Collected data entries
(** * Tegra PMC power domains and MC hot reset: a shallow embedding

    The driver code of [drivers/soc/tegra/pmc.c] and the Tegra114
    memory-controller hot-reset code, written as functions over an
    explicit history of the calls the driver makes to the rest of the
    kernel and to the hardware.  Debug logging ([dev_dbg]) is left out;
    every other call of the modelled functions appears in the history. *)

From Stdlib Require Import ZArith List Bool Lia.
From Stdlib Require String.
Import ListNotations.
Local Open Scope Z_scope.

(** ** Machine values *)

(** A [u32] value is kept as its residue modulo 2^32. *)
Definition u32 (z : Z) : Z := z mod 2 ^ 32.

(** Pointers are kept as integers: 0 is the null pointer, a negative value
    [-e] is the error pointer [ERR_PTR(-e)], a positive value is an object. *)
Definition ptr := Z.
Definition NULL : ptr := 0.
Definition IS_ERR (p : ptr) : bool := p <? 0.
Definition PTR_ERR (p : ptr) : Z := p.

(** Modelled from the spec: the macro [BIT] of linux/bitops.h, which is not
    part of the sources; the spec speaks of the single bit with the given
    index, [1 << n]. *)
Definition BIT (n : Z) : Z := Z.shiftl 1 n.

(** Modelled from the spec: the macro [DIV_ROUND_UP] of linux/kernel.h,
    which is not part of the sources; the spec says that the timing value
    is obtained by dividing and rounding up, twice.  This is the macro on
    integers without bound; [DIV_ROUND_UP_ulong] below is the macro on the
    type the driver applies it to. *)
Definition DIV_ROUND_UP (n d : Z) : Z := (n + d - 1) / d.

(** ** What the driver takes from headers outside the sources

    The partition numbers of soc/tegra/pmc.h, two errno values and the
    jiffies helpers are not defined in the sources; the model takes them
    as one parameter. *)
Record headers := {
  EINVAL : Z;
  ETIMEDOUT : Z;
  TEGRA_POWERGATE_CPU : Z;
  TEGRA_POWERGATE_3D : Z;
  TEGRA_POWERGATE_PCIE : Z;
  TEGRA_POWERGATE_VDEC : Z;
  TEGRA_POWERGATE_CPU1 : Z;
  TEGRA_POWERGATE_CPU2 : Z;
  TEGRA_POWERGATE_CPU3 : Z;
  TEGRA_POWERGATE_CPU0 : Z;
  TEGRA_POWERGATE_C0NC : Z;
  TEGRA_POWERGATE_IRAM : Z;
  time_before : Z -> Z -> bool;
  time_after : Z -> Z -> bool;
  msecs_to_jiffies : Z -> Z
}.

(** ** Register offsets (from the sources) *)

Definition DPD_SAMPLE : Z := 0x020.
Definition DPD_SAMPLE_ENABLE : Z := Z.shiftl 1 0.
Definition DPD_SAMPLE_DISABLE : Z := Z.shiftl 0 0.
Definition PWRGATE_TOGGLE : Z := 0x30.
Definition PWRGATE_TOGGLE_START : Z := Z.shiftl 1 8.
Definition REMOVE_CLAMPING : Z := 0x34.
Definition PWRGATE_STATUS : Z := 0x38.
Definition IO_DPD_REQ : Z := 0x1b8.
Definition IO_DPD_REQ_CODE_OFF : Z := Z.shiftl 1 30.
Definition IO_DPD_REQ_CODE_ON : Z := Z.shiftl 2 30.
Definition IO_DPD_REQ_CODE_MASK : Z := Z.shiftl 3 30.
Definition IO_DPD_STATUS : Z := 0x1bc.
Definition IO_DPD2_REQ : Z := 0x1c0.
Definition IO_DPD2_STATUS : Z := 0x1c4.
Definition SEL_DPD_TIM : Z := 0x1c8.
Definition GPU_RG_CNTRL : Z := 0x2d4.

Definition MAX_CLK_NUM : nat := 5.
Definition MAX_RESET_NUM : nat := 5.
Definition MAX_SWGROUP_NUM : nat := 5.

(** ** Data *)

Record tegra_pmc_soc := {
  num_powergates : Z;
  has_tsense_reset : bool;
  has_gpu_clamps : bool;
  is_legacy_powergate : bool
}.

(** [struct tegra_powergate].  The three arrays have [MAX_*_NUM] slots in
    the sources and the structure is zero-allocated: a slot beyond the end
    of the list reads as [NULL]. *)
Record tegra_powergate := {
  id : Z;
  of_node : ptr;
  clk : list ptr;
  reset : list ptr;
  swgroup : list ptr;
  is_vdd : bool;
  vdd : ptr
}.

Definition set_vdd (pg : tegra_powergate) (v : ptr) : tegra_powergate :=
  {| id := id pg; of_node := of_node pg; clk := clk pg; reset := reset pg;
     swgroup := swgroup pg; is_vdd := is_vdd pg; vdd := v |}.

Record tegra_mc_hotreset := {
  hr_swgroup : Z;
  ctrl : Z;
  status : Z;
  bit : Z
}.

(** ** The world outside the driver *)

Inductive window :=
| PMC
| MC (mc : ptr).

Inductive call :=
| readl (w : window) (offset : Z)
| writel (w : window) (value offset : Z)
| udelay (usecs : Z)
| usleep_range (lo hi : Z)
| jiffies
| mutex_lock (w : window)
| mutex_unlock (w : window)
| clk_prepare_enable (c : ptr)
| clk_disable_unprepare (c : ptr)
| reset_control_assert (r : ptr)
| reset_control_deassert (r : ptr)
| regulator_enable (r : ptr)
| regulator_disable (r : ptr)
| of_find_device_by_node (node : ptr)
| devm_regulator_get_optional (pdev : ptr)
| tegra_mc_flush (sg : ptr)
| tegra_mc_flush_done (sg : ptr)
| clk_get_sys_pclk
| clk_get_rate (c : ptr)
| clk_put (c : ptr).

(** A history lists the calls made so far, oldest first, each with the
    value it returned (0 for a call that returns nothing). *)
Definition event : Type := call * Z.
Definition trace := list event.

(** The environment decides what a call returns, knowing the history. *)
Definition env := trace -> call -> Z.

(** ** The monad of driver code

    A computation extends the history and returns a value, or is still
    inside a polling loop when its fuel runs out ([Spin]), or has divided
    by zero ([Fault]): C gives such a division no result, and the model
    says nothing of what the driver does after it. *)
Inductive result (A : Type) :=
| Ok (a : A) (t : trace)
| Spin
| Fault.
Arguments Ok {A} a t.
Arguments Spin {A}.
Arguments Fault {A}.

Definition M (A : Type) := trace -> result A.

Definition ret {A} (a : A) : M A := fun t => Ok a t.

Definition bind {A B} (m : M A) (f : A -> M B) : M B :=
  fun t => match m t with
           | Ok a t' => f a t'
           | Spin => Spin
           | Fault => Fault
           end.

Definition spin {A} : M A := fun _ => Spin.

Definition fault {A} : M A := fun _ => Fault.

(** [unsigned long] has 32 bits on the chips of the tables of the sources
    (Tegra20 to Tegra124, 32-bit ARM). *)
Definition ulong (z : Z) : Z := u32 z.

(** Modelled from the spec: the macro [DIV_ROUND_UP] of linux/kernel.h
    with an [unsigned long] divisor, as [tegra_io_rail_prepare] applies
    it: the sum [n + d - 1] is an [unsigned long] and wraps, and a
    division by zero has no result. *)
Definition DIV_ROUND_UP_ulong (n d : Z) : M Z :=
  if d =? 0 then fault else ret (ulong (n + d - 1) / d).

Declare Scope drv_scope.
Delimit Scope drv_scope with drv.
Notation "x <- m ;; k" := (bind m (fun x => k))
  (at level 61, m at next level, right associativity) : drv_scope.
Notation "m ;; k" := (bind m (fun _ => k))
  (at level 61, right associativity) : drv_scope.
Local Open Scope drv_scope.

Section Driver.

Variable H : headers.
Variable E : env.

(** A call whose result is used as it comes. *)
Definition sys (c : call) : M Z :=
  fun t => let r := E t c in Ok r (t ++ [(c, r)]).

(** A call that returns nothing. *)
Definition sys_void (c : call) : M unit :=
  fun t => Ok tt (t ++ [(c, 0)]).

(** A 32-bit register read. *)
Definition sys_u32 (c : call) : M Z :=
  fun t => let r := u32 (E t c) in Ok r (t ++ [(c, r)]).

Definition tegra_pmc_readl (offset : Z) : M Z := sys_u32 (readl PMC offset).

Definition tegra_pmc_writel (value offset : Z) : M unit :=
  sys_void (writel PMC (u32 value) offset).

Definition mc_readl (mc : ptr) (offset : Z) : M Z := sys_u32 (readl (MC mc) offset).

Definition mc_writel (mc : ptr) (value offset : Z) : M unit :=
  sys_void (writel (MC mc) (u32 value) offset).

(** *** Power-gate primitive *)

Definition tegra_powergate_set (id : Z) (new_state : bool) : M Z :=
  sys_void (mutex_lock PMC) ;;
  v <- tegra_pmc_readl PWRGATE_STATUS ;;
  let status := negb (Z.land v (Z.shiftl 1 id) =? 0) in
  if Bool.eqb status new_state then
    sys_void (mutex_unlock PMC) ;; ret 0
  else
    tegra_pmc_writel (Z.lor PWRGATE_TOGGLE_START id) PWRGATE_TOGGLE ;;
    sys_void (mutex_unlock PMC) ;;
    ret 0.

(** The loop [while (time_before(jiffies, timeout)) { ... }] of
    [tegra_pmc_powergate_set]; the result is the value of [err] at its
    exit. *)
Fixpoint powergate_set_wait (fuel : nat) (id mask timeout : Z) : M Z :=
  match fuel with
  | O => spin
  | S fuel' =>
      j <- sys jiffies ;;
      if time_before H j timeout then
        status <- tegra_pmc_readl PWRGATE_STATUS ;;
        if Z.land status (BIT id) =? mask then ret 0
        else
          sys_void (usleep_range 10 20) ;;
          powergate_set_wait fuel' id mask timeout
      else ret (- ETIMEDOUT H)
  end.

Definition tegra_pmc_powergate_set (fuel : nat) (powergate : tegra_powergate)
    (new_state : bool) : M Z :=
  let mask := if new_state then BIT (id powergate) else 0 in
  sys_void (mutex_lock PMC) ;;
  status <- tegra_pmc_readl PWRGATE_STATUS ;;
  let state := negb (Z.land status (BIT (id powergate)) =? 0) in
  if Bool.eqb new_state state then
    sys_void (mutex_unlock PMC) ;; ret 0
  else
    tegra_pmc_writel (Z.lor PWRGATE_TOGGLE_START (id powergate)) PWRGATE_TOGGLE ;;
    j <- sys jiffies ;;
    let timeout := j + msecs_to_jiffies H 50 in
    err <- powergate_set_wait fuel (id powergate) mask timeout ;;
    sys_void (mutex_unlock PMC) ;;
    ret err.

(** The conversion of the [unsigned int] partition number to the [int]
    parameter of [tegra_powergate_remove_clamping]. *)
Definition to_int (z : Z) : Z :=
  if u32 z <? 2 ^ 31 then u32 z else u32 z - 2 ^ 32.

(** [pmc->soc] is null when no PMC node was matched at early boot. *)
Definition tegra_powergate_remove_clamping (soc : option tegra_pmc_soc)
    (id : Z) : M Z :=
  match soc with
  | None => ret (- EINVAL H)
  | Some s =>
      if (id <? 0) || (num_powergates s <=? u32 id) then ret (- EINVAL H)
      else if (id =? TEGRA_POWERGATE_3D H) && has_gpu_clamps s then
        tegra_pmc_writel 0 GPU_RG_CNTRL ;; ret 0
      else
        let mask :=
          if id =? TEGRA_POWERGATE_VDEC H then Z.shiftl 1 (TEGRA_POWERGATE_PCIE H)
          else if id =? TEGRA_POWERGATE_PCIE H then Z.shiftl 1 (TEGRA_POWERGATE_VDEC H)
          else Z.shiftl 1 id in
        tegra_pmc_writel mask REMOVE_CLAMPING ;; ret 0
  end.

(** *** Resource bundles *)

(** [while (i--) clk_disable_unprepare(powergate->clk[i]);] *)
Fixpoint enable_clocks_out (i : nat) (powergate : tegra_powergate) : M unit :=
  match i with
  | O => ret tt
  | S j =>
      sys_void (clk_disable_unprepare (nth j (clk powergate) NULL)) ;;
      enable_clocks_out j powergate
  end.

(** The [for] loop of [tegra_pmc_powergate_enable_clocks], entered at index
    [i] with [n] iterations left before [i] reaches [MAX_CLK_NUM]. *)
Fixpoint enable_clocks_for (n i : nat) (powergate : tegra_powergate) : M Z :=
  match n with
  | O => ret 0
  | S n' =>
      let c := nth i (clk powergate) NULL in
      if c =? NULL then ret 0
      else
        err <- sys (clk_prepare_enable c) ;;
        if err =? 0 then enable_clocks_for n' (S i) powergate
        else enable_clocks_out i powergate ;; ret err
  end.

Definition tegra_pmc_powergate_enable_clocks (powergate : tegra_powergate) : M Z :=
  enable_clocks_for MAX_CLK_NUM 0 powergate.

Description of the task: Could you transcribe the entries above word for word, from the line with "TEGRA_POWERGATE_CPU : Z;" down to the line with "Definition DPD_SAMPLE_ENABLE : Z", keeping both?

Exercise response:
  TEGRA_POWERGATE_CPU : Z;
  TEGRA_POWERGATE_3D : Z;
  TEGRA_POWERGATE_PCIE : Z;
  TEGRA_POWERGATE_VDEC : Z;
  TEGRA_POWERGATE_CPU1 : Z;
  TEGRA_POWERGATE_CPU2 : Z;
  TEGRA_POWERGATE_CPU3 : Z;
  TEGRA_POWERGATE_CPU0 : Z;
  TEGRA_POWERGATE_C0NC : Z;
  TEGRA_POWERGATE_IRAM : Z;
  time_before : Z -> Z -> bool;
  time_after : Z -> Z -> bool;
  msecs_to_jiffies : Z -> Z
}.

(** ** Register offsets (from the sources) *)

Definition DPD_SAMPLE : Z := 0x020.
Definition DPD_SAMPLE_ENABLE : Z := Z.shiftl 1 0.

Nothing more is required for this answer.